Content starts

Definition VirtualOutputRequest_new (width height refresh_hz : Z) : result VirtualOutputRequestError VirtualOutputRequest :=
  _ ← guard_err ((width =? 0) || (height =? 0) || (MAX_VIRTUAL_OUTPUT_EDGE <? width) || (MAX_VIRTUAL_OUTPUT_EDGE <? height))
        (RequestSize width height);
  _ ← guard_err ((refresh_hz =? 0) || (MAX_VIRTUAL_OUTPUT_REFRESH_HZ <? refresh_hz)) (RequestRefresh refresh_hz);
  Ok (mkOutputRequest width height refresh_hz).

(** ** The compositor's mode *)

Definition REMOTE_MONITORS_MIN_MAJOR : Z := 49.
Definition MAX_WAYLAND_OUTPUTS : Z := 4.

Inductive VirtualOutputMode := StartupMonitors | RemoteMonitors.

Definition for_compositor_major (major : option Z) : VirtualOutputMode :=
  match major with Some m => if REMOTE_MONITORS_MIN_MAJOR <=? m then RemoteMonitors else StartupMonitors | None => StartupMonitors end.
Definition reconfigurable (m : VirtualOutputMode) : bool := match m with RemoteMonitors => true | StartupMonitors => false end.
Definition mode_max_outputs (m : VirtualOutputMode) : Z := match m with StartupMonitors => 1 | RemoteMonitors => MAX_WAYLAND_OUTPUTS end.

(** ** Placed outputs *)

Record OutputDensity := mkDensity { den_width_mm : Z; den_height_mm : Z; den_logical_width : Z }.

#[export] Instance OutputDensity_eq_dec : EqDecision OutputDensity.
Proof. solve_decision. Defined.

Definition no_density : OutputDensity := mkDensity 0 0 0.
Definition is_known (d : OutputDensity) : bool := ((0 <? den_width_mm d) && (0 <? den_height_mm d)) || (0 <? den_logical_width d).

Record PlacedOutput := mkOutput { po_request : VirtualOutputRequest; po_x : Z; po_y : Z; po_density : OutputDensity }.

#[export] Instance PlacedOutput_eq_dec : EqDecision PlacedOutput.
Proof. solve_decision. Defined.

Definition at_origin (r : VirtualOutputRequest) : PlacedOutput := mkOutput r 0 0 no_density.
Definition with_density (o : PlacedOutput) (d : OutputDensity) : PlacedOutput := mkOutput (po_request o) (po_x o) (po_y o) d.

Definition right (o : PlacedOutput) : Z := po_x o + vr_width (po_request o).
Definition bottom (o : PlacedOutput) : Z := po_y o + vr_height (po_request o).

Definition overlaps (a b : PlacedOutput) : bool :=
  (po_x a <? right b) && (po_x b <? right a) && (po_y a <? bottom b) && (po_y b <? bottom a).

Definition touches (a b : PlacedOutput) : bool :=
  let vertical_overlap := Z.max (po_y a) (po_y b) <? Z.min (bottom a) (bottom b) in
  let horizontal_overlap := Z.max (po_x a) (po_x b) <? Z.min (right a) (right b) in
  (((right a =? po_x b) || (right b =? po_x a)) && vertical_overlap)
  || (((bottom a =? po_y b) || (bottom b =? po_y a)) && horizontal_overlap).

(** ** The layout a compositor accepts *)

Inductive LayoutError :=
| LayoutCount (requested max : Z)
| LayoutOverlap (first second : Z)
| LayoutDetached (index : Z)
| NotAnchored (x y : Z).

(** The inner and the outer loop over the pairs. *)
Fixpoint overlap_of (output : PlacedOutput) (index : Z) (others : list PlacedOutput) : option Z :=
  match others with
  | [] => None
  | other :: r => if overlaps output other then Some index else overlap_of output (index + 1) r
  end.
Fixpoint first_overlap (index : Z) (outputs : list PlacedOutput) : option (Z * Z) :=
  match outputs with
  | [] => None
  | output :: r =>
    match overlap_of output (index + 1) r with Some other => Some (index, other) | None => first_overlap (index + 1) r end
  end.

(** The outputs that the first one reaches: a reached one is [Some tt], and
    the frontier is a stack. *)
Definition reach (outputs : list PlacedOutput) (index : nat) (_ : unit) (other : nat) : option unit :=
  a ← outputs !! index; b ← outputs !! other; if touches a b then Some tt else None.
Definition flood (outputs : list PlacedOutput) : option (list (option unit)) := explore_from (reach outputs) cons (length outputs) 0 tt.

(** [position(|reached| !reached)] *)
Fixpoint first_vacant {A} (index : Z) (l : list (option A)) : option Z :=
  match l with [] => None | None :: _ => Some index | Some _ :: r => first_vacant (index + 1) r end.

(** [min().unwrap_or(0)] *)
Definition least (l : list Z) : Z := match l with [] => 0 | x :: r => fold_left Z.min r x end.

(** The flood does not run out of fuel. *)
Definition validate_layout (outputs : list PlacedOutput) (mode : VirtualOutputMode) : result LayoutError unit :=
  _ ← guard_err ((len outputs =? 0) || (mode_max_outputs mode <? len outputs)) (LayoutCount (len outputs) (mode_max_outputs mode));
  _ ← match first_overlap 0 outputs with Some (first, second) => Err (LayoutOverlap first second) | None => Ok tt end;
  reached ← ok_or (flood outputs) (LayoutDetached 0);
  _ ← match first_vacant 0 reached with Some detached => Err (LayoutDetached detached) | None => Ok tt end;
  let x := least (map po_x outputs) in
  let y := least (map po_y outputs) in
  guard_err (negb ((x =? 0) && (y =? 0))) (NotAnchored x y).

(** ** Moving a desktop to other outputs *)

(** [u32] to [i32], saturating. *)
Definition width_i32 (width : Z) : Z := match try_signed 32 width with Some w => w | None => 2 ^ 31 - 1 end.

Fixpoint left_to_right_from (x : Z) (requests : list VirtualOutputRequest) : list PlacedOutput :=
  match requests with
  | [] => []
  | r :: rest => mkOutput r x 0 no_density :: left_to_right_from (Z.min (2 ^ 31 - 1) (x + width_i32 (vr_width r))) rest
  end.
Definition left_to_right (requests : list VirtualOutputRequest) : list PlacedOutput := left_to_right_from 0 requests.

Inductive Reconfiguration :=
| Unchanged
| InPlace (resized : list Z) (moved : bool)
| Recreate.

Inductive ReconfigureError :=
| ReconfigureLayout (e : LayoutError)
| Fixed
| ReconfigureGeneration (current requested : Z).

(** The indices whose request changes, from [index] on. *)
Fixpoint resized_from (index : Z) (pairs : list (PlacedOutput * PlacedOutput)) : list Z :=
  match pairs with
  | [] => []
  | (old, new) :: r =>
    (if bool_decide (po_request old = po_request new) then [] else [index]) ++ resized_from (index + 1) r
  end.

Definition plan_reconfiguration (current requested : list PlacedOutput) (mode : VirtualOutputMode) : result ReconfigureError Reconfiguration :=
  match validate_layout requested mode with
  | Err e => Err (ReconfigureLayout e)
  | Ok _ =>
    if bool_decide (current = requested) then Ok Unchanged
    else if negb (reconfigurable mode) then Err Fixed
    else if negb (len current =? len requested) then Ok Recreate
    else
      Ok (InPlace (resized_from 0 (zip current requested))
            (existsb (fun p => negb ((po_x p.1 =? po_x p.2) && (po_y p.1 =? po_y p.2))) (zip current requested)))
  end.

Definition check_next_generation (current requested : Z) : result ReconfigureError unit :=
  guard_err (negb ((current <? umax 64) && (requested =? current + 1))) (ReconfigureGeneration current requested).

Inductive TopologyReattach := Reattach | ReconfigureInPlace | Replace.

Definition reattach_topology_action (mode : VirtualOutputMode) (matches : bool) : TopologyReattach :=
  if matches then Reattach else if reconfigurable mode then ReconfigureInPlace else Replace.

(** ** What the compositor reports *)

Record ObservedPlacement := mkObserved { ob_connector : string; ob_x : Z; ob_y : Z }.

Inductive PlacementMismatch :=
| Missing (connector : string)
| Moved (connector : string) (expected observed : Z * Z)
| Scaled (connector : string) (expected observed : Z)
| Unexpected (connector : string).

(** One requested output. *)
Definition verify_one (observed : list ObservedPlacement) (requested : string * PlacedOutput) : result PlacementMismatch unit :=
  let '(connector, placed) := requested in
  found ← ok_or (List.find (fun o => bool_decide (ob_connector o = connector)) observed) (Missing connector);
  guard_err (negb ((ob_x found =? po_x placed) && (ob_y found =? po_y placed)))
    (Moved connector (po_x placed, po_y placed) (ob_x found, ob_y found)).

Definition verify_placement (requested : list (string * PlacedOutput)) (observed : list ObservedPlacement) : result PlacementMismatch unit :=
  _ ← forM_err (verify_one observed) requested;
  match List.find (fun o => negb (existsb (fun r => bool_decide (r.1 = ob_connector o)) requested)) observed with
  | Some extra => Err (Unexpected (ob_connector extra))
  | None => Ok tt
  end.

(** ** Absolute input and the logical layout mode *)

Inductive LayoutMode := Logical | Physical.
Definition from_mutter (value : option Z) : LayoutMode := if bool_decide (value = Some 1) then Logical else Physical.

Inductive AbsoluteInputStream := MonitorStream | VirtualStream.

(** A scale that is not a positive number counts as 1. *)
Definition usable_scale (scale : f64) : f64 := if Float64.is_finite scale && f64_ltb f64_zero scale then scale else of_int 1.

Definition absolute_stream_coordinate (kind : AbsoluteInputStream) (layout : LayoutMode) (scale : f64) (p : f64 * f64) : f64 * f64 :=
  match kind, layout with
  | VirtualStream, Logical => (f64_div p.1 (usable_scale scale), f64_div p.2 (usable_scale scale))
  | _, _ => p
  end.

Record ScaledOutput := mkScaled { so_x : Z; so_y : Z; so_width : Z; so_height : Z; so_scale : f64 }.

(** [(value as f64 / scale).round() as i64] *)
Definition over_scale (value : Z) (scale : f64) : Z := trunc_as_signed 64 (f64_round (f64_div (of_int value) (usable_scale scale))).
Definition logical_size (o : ScaledOutput) : Z * Z := (over_scale (so_width o) (so_scale o), over_scale (so_height o) (so_scale o)).
Definition scaled (o : ScaledOutput) (offset : Z) : Z := over_scale offset (so_scale o).

Inductive LogicalLayoutError := LogicalDetached (index : Z) | Inconsistent (index : Z).

Inductive Side := SideRight | SideLeft | SideBelow | SideAbove.
#[export] Instance Side_eq_dec : EqDecision Side.
Proof. solve_decision. Defined.

(** [i64] sums; they wrap where overflow is not checked (a build that checks it
    panics there). *)
Definition wrap_i64 (z : Z) : Z := (z + 2 ^ 63) mod 2 ^ 64 - 2 ^ 63.
Definition add_i64 (a b : Z) : Z := wrap_i64 (a + b).
Definition sub_i64 (a b : Z) : Z := wrap_i64 (a - b).

(** [(x, y, width, height)] *)
Definition Rect : Type := Z * Z * Z * Z.

Definition side_of (a b : Rect) : option Side :=
  let '(ax, ay, aw, ah) := a in
  let '(bx, by_, bw, bh) := b in
  let rows := (ay <? add_i64 by_ bh) && (by_ <? add_i64 ay ah) in
  let columns := (ax <? add_i64 bx bw) && (bx <? add_i64 ax aw) in
  if rows && (add_i64 ax aw =? bx) then Some SideRight
  else if rows && (add_i64 bx bw =? ax) then Some SideLeft
  else if columns && (add_i64 ay ah =? by_) then Some SideBelow
  else if columns && (add_i64 by_ bh =? ay) then Some SideAbove
  else None.

Definition pixel_rect (o : ScaledOutput) : Rect := (so_x o, so_y o, so_width o, so_height o).
Definition touching (a b : ScaledOutput) : option Side := side_of (pixel_rect a) (pixel_rect b).

(** The closure [along]. *)
Definition along (a : ScaledOutput) (a_start a_extent b_start b_extent a_logical b_logical a_origin : Z) : Z :=
  let offset := sub_i64 b_start a_start in
  if offset =? 0 then a_origin
  else if add_i64 offset b_extent =? a_extent then sub_i64 (add_i64 a_origin a_logical) b_logical
  else add_i64 a_origin (scaled a offset).

Definition logical_neighbour (a : ScaledOutput) (origin : Z * Z) (b : ScaledOutput) (side : Side) : Z * Z :=
  let '(alw, alh) := logical_size a in
  let '(blw, blh) := logical_size b in
  let down := along a (so_y a) (so_height a) (so_y b) (so_height b) alh blh origin.2 in
  let across := along a (so_x a) (so_width a) (so_x b) (so_width b) alw blw origin.1 in
  match side with
  | SideRight => (add_i64 origin.1 alw, down)
  | SideLeft => (sub_i64 origin.1 blw, down)
  | SideBelow => (across, add_i64 origin.2 alh)
  | SideAbove => (across, sub_i64 origin.2 blh)
  end.

Definition logical_rect (p : Z * Z) (o : ScaledOutput) : Rect := (p.1, p.2, (logical_size o).1, (logical_size o).2).

Definition rects_overlap (a b : Rect) : bool :=
  let '(ax, ay, aw, ah) := a in
  let '(bx, by_, bw, bh) := b in
  (ax <? add_i64 bx bw) && (bx <? add_i64 ax aw) && (ay <? add_i64 by_ bh) && (by_ <? add_i64 ay ah).

(** One pair of the check. *)
Definition pair_holds (a b : ScaledOutput) (pa pb : Z * Z) : bool :=
  match touching a b with
  | Some side => bool_decide (side_of (logical_rect pa a) (logical_rect pb b) = Some side)
  | None => true
  end
  && negb (rects_overlap (logical_rect pa a) (logical_rect pb b)).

Content ends

• What the task requires
All lines above from the line with "(MAX_VIRTUAL_OUTPUT_EDGE <? height))" through the line with "#[export] Instance PlacedOutput_eq_dec", both included, are to be set down exactly, with nothing else.

• Answer to this exercise
  _ ← guard_err ((width =? 0) || (height =? 0) || (MAX_VIRTUAL_OUTPUT_EDGE <? width) || (MAX_VIRTUAL_OUTPUT_EDGE <? height))
        (RequestSize width height);
  _ ← guard_err ((refresh_hz =? 0) || (MAX_VIRTUAL_OUTPUT_REFRESH_HZ <? refresh_hz)) (RequestRefresh refresh_hz);
  Ok (mkOutputRequest width height refresh_hz).

(** ** The compositor's mode *)

Definition REMOTE_MONITORS_MIN_MAJOR : Z := 49.
Definition MAX_WAYLAND_OUTPUTS : Z := 4.

Inductive VirtualOutputMode := StartupMonitors | RemoteMonitors.

Definition for_compositor_major (major : option Z) : VirtualOutputMode :=
  match major with Some m => if REMOTE_MONITORS_MIN_MAJOR <=? m then RemoteMonitors else StartupMonitors | None => StartupMonitors end.
Definition reconfigurable (m : VirtualOutputMode) : bool := match m with RemoteMonitors => true | StartupMonitors => false end.
Definition mode_max_outputs (m : VirtualOutputMode) : Z := match m with StartupMonitors => 1 | RemoteMonitors => MAX_WAYLAND_OUTPUTS end.

(** ** Placed outputs *)

Record OutputDensity := mkDensity { den_width_mm : Z; den_height_mm : Z; den_logical_width : Z }.

#[export] Instance OutputDensity_eq_dec : EqDecision OutputDensity.
Proof. solve_decision. Defined.

Definition no_density : OutputDensity := mkDensity 0 0 0.
Definition is_known (d : OutputDensity) : bool := ((0 <? den_width_mm d) && (0 <? den_height_mm d)) || (0 <? den_logical_width d).

Record PlacedOutput := mkOutput { po_request : VirtualOutputRequest; po_x : Z; po_y : Z; po_density : OutputDensity }.

#[export] Instance PlacedOutput_eq_dec : EqDecision PlacedOutput.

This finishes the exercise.